About this task> Your answer must be the line holding "(flips : list" followed by every later line through the end of the entries, exactly as written.

Dataset records>
Lemma skiplist_refines_witness :
  exists s', skip_put SkipList_new (InternalKeyEncode (bs "a") 1 kValue) (bs "v") [true] = Some s' /\
             skip_rep s' [(InternalKeyEncode (bs "a") 1 kValue, bs "v")].
Proof.
  destruct (skiplist_refines SkipList_new [] (InternalKeyEncode (bs "a") 1 kValue) (bs "v")
              [true] skip_rep_new (wf_encode _ _ _)) as (_ & _ & (s' & H1 & H2 & _) & _).
  exists s'. exact (conj H1 H2).
Defined.

(** After any [put] the stored value is
    found, every other key keeps its binding, and after [del] the key is gone; the
    level-0 traversal returns the represented list itself. *)
Theorem skiplist_get_after_update (s : SkipList) (l : list (bytes * bytes)) (key k' value : bytes)
    (flips : list bool) :
  skip_rep s l -> wf_ikey key -> wf_ikey k' ->
  skip_entries s = Some l /\ skip_get s k' = Some (sl_lookup k' l) /\
  (s' ← skip_put s key value flips; skip_get s' k') =
    Some (if decide (k' = key) then Some value else sl_lookup k' l) /\
  (s' ← skip_del s key; skip_get s' k') =
    Some (if decide (k' = key) then None else sl_lookup k' l).
Proof.
  intros Hr Hk Hk'. destruct (skip_rep_put s l key value flips Hr Hk) as (s1 & H1 & R1).
  destruct (skip_rep_del s l key Hr Hk) as (s2 & H2 & R2). rewrite H1, H2. simpl.
  rewrite (skip_rep_get s1 _ k' R1 Hk'), (skip_rep_get s2 _ k' R2 Hk').
  split_and!; [by apply skip_rep_entries|by apply skip_rep_get|f_equal|f_equal].
  - apply (sl_lookup_insert InternalKeyCompare wf_ikey); [done..|by eapply skip_rep_wf].
  - apply sl_lookup_delete.
Qed.

#[export] Hint Resolve skip_rep_new skip_rep_wf skip_rep_entries InternalKeyCompare_ord : titan.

Task response>
    (flips : list bool) :
  skip_rep s l -> wf_ikey key -> wf_ikey k' ->
  skip_entries s = Some l /\ skip_get s k' = Some (sl_lookup k' l) /\
  (s' ← skip_put s key value flips; skip_get s' k') =
    Some (if decide (k' = key) then Some value else sl_lookup k' l) /\
  (s' ← skip_del s key; skip_get s' k') =
    Some (if decide (k' = key) then None else sl_lookup k' l).
Proof.
  intros Hr Hk Hk'. destruct (skip_rep_put s l key value flips Hr Hk) as (s1 & H1 & R1).
  destruct (skip_rep_del s l key Hr Hk) as (s2 & H2 & R2). rewrite H1, H2. simpl.
  rewrite (skip_rep_get s1 _ k' R1 Hk'), (skip_rep_get s2 _ k' R2 Hk').
  split_and!; [by apply skip_rep_entries|by apply skip_rep_get|f_equal|f_equal].
  - apply (sl_lookup_insert InternalKeyCompare wf_ikey); [done..|by eapply skip_rep_wf].
  - apply sl_lookup_delete.
Qed.

#[export] Hint Resolve skip_rep_new skip_rep_wf skip_rep_entries InternalKeyCompare_ord : titan.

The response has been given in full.